The mutant variant caused panic after it sparked an explosion of cases in South Africa.
British scientists were especially concerned about its discovery in London last month as the UK is already fighting the Kent species, which has plunged the UK into its third national lockdown and sparked a wave of hospitalizations.
The South African strain is believed to be even more transmissible than the Kent strain, and there are significant changes in the spike protein that open the door to vaccine resistance.
However, on Friday, a leading SAGE expert told MailOnline that there was ‘no evidence’ of widespread transmission of the variant – dubbed 501.V2 – in the UK.
Amid signs that the cases are flattening, Matt Hancock said the ‘next few days’ would be key to understanding if the lockdown is working, with the prime minister having to wait until the weekend to make a final decision on new measures.
However, scientists have warned that critical capacity in the NHS will still be under tremendous strain in March due to the delay between infection and becoming ill, with up to 250,000 people a day reported to have contracted the virus.
The London Councils and Mayor Sadiq Khan today called on Johnson to introduce new measures, such as closing places of worship immediately, otherwise they risk an ‘unsustainable pressure’ on services.
Meanwhile, Nicola Sturgeon has said she could announce a hardening in Scotland today, suggesting click-and-pick-up and takeaways will be curbed to reduce socializing.
In a round of interviews this morning, Mr Hancock told Sky News it was “impossible to know” when the restrictions could be relaxed.
“We will not keep the restrictions longer than necessary, but we will keep them in place for as long as they are needed,” he said.
He added: ‘I’m seeing if the number of cases is just starting to level off. I hope we start to see that in the coming days. The few days ahead are the critical time to know if this national lockdown is working. ‘
Meanwhile, during his LBC interview, Professor Van-Tam also defended the decision to prioritize giving as many people a first vaccination shot as possible rather than keeping doses to deliver booster shots after three weeks.
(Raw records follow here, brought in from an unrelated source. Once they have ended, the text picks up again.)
(** C11. The first segment a direction sees (expected sequence number still
    zero) is appended whatever its sequence number, and fixes the baseline:
    the next expected number is its sequence number plus its length, modulo
    2^32. *)
Theorem absorb_first_segment pkt :
  absorb pkt stream_init =
    Some {| raw := body pkt;
            next_seq := wrap32 (seq pkt + size_of (body pkt));
            out_of_order_packet := ∅ |}.
Proof.
  unfold absorb. rewrite accept_segment_first by done. simpl.
  by rewrite drain_all_fix.
Qed.

(** C10. A segment that carries the expected sequence number is appended
    right after the bytes already reassembled; whatever the loop drains
    afterwards comes behind it. *)
Theorem absorb_in_order pkt s :
  seq pkt = next_seq s →
  ∃ s' rest, absorb pkt s = Some s' ∧ raw s' = raw s ++ body pkt ++ rest.
Proof.
  intros Hseq. unfold absorb. rewrite accept_segment_in_order by done. simpl.
  destruct (drain_prefix (size (out_of_order_packet (append_segment pkt s)))
              (append_segment pkt s)) as [rest Hrest].
  exists (drain_all (append_segment pkt s)), rest. split; [done|].
  unfold drain_all. rewrite Hrest. simpl. by rewrite <-app_assoc.
Qed.

(** C9. A segment ahead of the expected sequence number is never appended:
    on a drained state the call succeeds, the reassembled bytes and the
    expected sequence number are the ones before, and the payload is stored
    in [out_of_order_packet] under the segment's sequence number unless
    that number already holds one. *)
Theorem absorb_ahead_buffers pkt s :
  next_seq s ≠ 0 → next_seq s < seq pkt → drained s →
  absorb pkt s =
    Some {| raw := raw s; next_seq := next_seq s;
            out_of_order_packet :=
              match out_of_order_packet s !! seq pkt with
              | Some _ => out_of_order_packet s
              | None => <[seq pkt := body pkt]> (out_of_order_packet s)
              end |}.
Proof.
  intros H0 Hlt Hd. by rewrite absorb_ahead_buffers_eq.
Qed.

(** C30. [out_of_order_packet] keeps the first payload stored under a
    sequence number: a second segment ahead with the same number is
    dropped. *)
Theorem absorb_ahead_duplicate pkt s :
  next_seq s ≠ 0 → next_seq s < seq pkt → drained s →
  is_Some (out_of_order_packet s !! seq pkt) →
  absorb pkt s = Some s.
Proof.
  intros H0 Hlt Hd Hk. rewrite absorb_ahead_buffers_eq by done.
  unfold buffer_segment. rewrite map_insert_pair_present by done.
  by destruct s.
Qed.

(** Whenever [parse] gets past the reassembly, the direction is drained
    and well formed. *)
Lemma absorb_wf_drained pkt s s' :
  stream_wf s → is_u32 (seq pkt) → absorb pkt s = Some s' →
  stream_wf s' ∧ drained s'.
Proof.
  unfold absorb. intros Hwf Hseq (s1 & Hacc & ->)%fmap_Some. split.
  - apply drain_wf. eauto using accept_segment_wf.
  - apply drain_all_drained.
Qed.

Lemma reachable_absorb_all pkts s :
  reachable s → Forall (λ pkt, is_u32 (seq pkt)) pkts → reachable (absorb_all pkts s).
Proof.
  intros Hr Hall. revert s Hr. unfold absorb_all.
  induction Hall as [|pkt pkts Hseq _ IH]; intros s Hr; simpl; [done|].
  by apply IH, reachable_parse.
Qed.

(** C3. Every state [parse] can leave a direction in, from the constructor
    on and whatever segments are captured, is well formed and drained: every
    sequence number held fits 32 bits, and nothing waits at the expected
    sequence number, so a stored segment is always one that [parse] could
    not append yet. *)
Theorem reachable_invariant s : reachable s → stream_wf s ∧ drained s.
Proof.
  induction 1 as [|pkt s _ [Hwf Hd] Hseq]; [by split|].
  unfold absorb_keep. destruct (absorb pkt s) as [s'|] eqn:E; simpl; [|done].
  by eapply absorb_wf_drained.
Qed.

(** C31. The reassembled stream is append-only: whatever segments arrive, in
    whatever order, the bytes reassembled before remain a prefix of the
    bytes reassembled after. *)
Theorem absorb_all_prefix pkts s : raw s `prefix_of` raw (absorb_all pkts s).
Proof.
  unfold absorb_all. revert s. induction pkts as [|pkt pkts IH]; intros s; simpl.
  - done.
  - etrans; [apply (absorb_keep_prefix s pkt)|apply IH].
Qed.

(** C32. No byte is lost or invented by the reassembly: the bytes held
    (reassembled plus waiting) grow by exactly the payload length, except
    for a segment ahead whose sequence number is already buffered, which is
    dropped whole. *)
Theorem absorb_stored_bytes pkt s s' :
  absorb pkt s = Some s' →
  stored_bytes s' =
    stored_bytes s +
    (if decide (next_seq s ≠ 0 ∧ seq pkt ≠ next_seq s ∧
                is_Some (out_of_order_packet s !! seq pkt))
     then 0 else size_of (body pkt)).
Proof.
  unfold absorb. intros (s1 & Hacc & ->)%fmap_Some.
  unfold drain_all. rewrite drain_stored. revert Hacc. unfold accept_segment.
  repeat case_decide; intros; simplify_eq;
    rewrite ?append_segment_stored, ?buffer_segment_stored;
    repeat case_decide; try done; tauto.
Qed.

End properties.

(** ** Runs on concrete segments *)

Section scenarios.

(** Two segments in order: 80 bytes reassembled, 1080 expected next,
    nothing waiting. *)
Example scenario_in_order :
  absorb_all [seg1; seg2] stream_init =
    {| raw := payload 50 "a" ++ payload 30 "b"; next_seq := 1080;
       out_of_order_packet := ∅ |}.
Proof. vm_compute. reflexivity. Qed.

(** The same two segments reversed: the later one is seen first and becomes
    the baseline, and the earlier one is then taken for a retransmission. *)
Example scenario_reversed :
  absorb_all [seg2; seg1] stream_init =
    {| raw := payload 30 "b"; next_seq := 1080; out_of_order_packet := ∅ |}
  ∧ absorb seg1 (absorb_all [seg2] stream_init) = None.
Proof. vm_compute. split; reflexivity. Qed.

(** A gap that closes: the segment ahead waits, then is drained behind the
    segment that fills the gap. *)
Example scenario_gap :
  absorb_all [seg1; seg3] stream_init =
    {| raw := payload 50 "a"; next_seq := 1050;
       out_of_order_packet := {[ 1100 := payload 20 "c" ]} |}
  ∧ absorb_all [seg1; seg3; seg2_long] stream_init =
    {| raw := payload 50 "a" ++ payload 50 "b" ++ payload 20 "c";
       next_seq := 1120; out_of_order_packet := ∅ |}.
Proof. vm_compute. split; reflexivity. Qed.

End scenarios.

(** ** The properties at concrete inputs *)

Section witnesses.

Lemma absorb_retransmission_witness :
  absorb seg1 after_seg1_seg3 = None ∧ absorb_keep after_seg1_seg3 seg1 = after_seg1_seg3.
Proof. apply absorb_retransmission; concrete. Defined.

Lemma absorb_in_order_witness :
  ∃ s' rest, absorb seg2_long after_seg1_seg3 = Some s' ∧
    raw s' = raw after_seg1_seg3 ++ body seg2_long ++ rest.
Proof. apply absorb_in_order. concrete. Defined.

Lemma absorb_ahead_buffers_witness :
  absorb seg3 after_seg1 =
    Some {| raw := payload 50 "a"; next_seq := 1050;
            out_of_order_packet := {[ 1100 := payload 20 "c" ]} |}.
Proof. apply (absorb_ahead_buffers seg3 after_seg1); concrete. Defined.

Lemma absorb_ahead_duplicate_witness :
  absorb (Packet 1100 (payload 7 "z")) after_seg1_seg3 = Some after_seg1_seg3.
Proof. apply absorb_ahead_duplicate; concrete. Defined.

Lemma reachable_invariant_witness :
  stream_wf after_seg1_seg3 ∧ drained after_seg1_seg3.
Proof.
  apply reachable_invariant, (reachable_absorb_all [seg1; seg3]);
    [apply reachable_init|by repeat constructor].
Defined.

Lemma absorb_stored_bytes_witness :
  stored_bytes (buffer_segment seg3 after_seg1) =
    stored_bytes after_seg1 +
    (if decide (next_seq after_seg1 ≠ 0 ∧ seq seg3 ≠ next_seq after_seg1 ∧
                is_Some (out_of_order_packet after_seg1 !! seq seg3))
     then 0 else size_of (body seg3)).
Proof. apply (absorb_stored_bytes seg3). concrete. Defined.

End witnesses.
He said the country was in “a supply constrained situation” because of the time it takes to deliver vaccine doses.
‘We all have elderly loved ones and if we want to protect as many of them as possible as soon as possible, with a meaningful amount of protection, then the right strategy for us is to give the first dose first and come back for the second one as we get more people the first dose, ”he said.
“If you have two grandparents and you have two vaccines, what do you do – do you give one two doses and leave the other nothing?”
With a 10-12 week delay before people now receive a second injection, Professor Van-Tam admitted there was no data available on the protection the first shot would provide at that stage, although he was ‘absolutely comfortable’ with the decision.
If you take an extremely purist answer and say ‘where does the data end? “, The data ends after 42 days,” he said.
“But if you take an expert scientific standpoint, it is simply unlikely that the protective effect will disappear after that and we are confident that there will be adequate protection on board until the second dose is given.”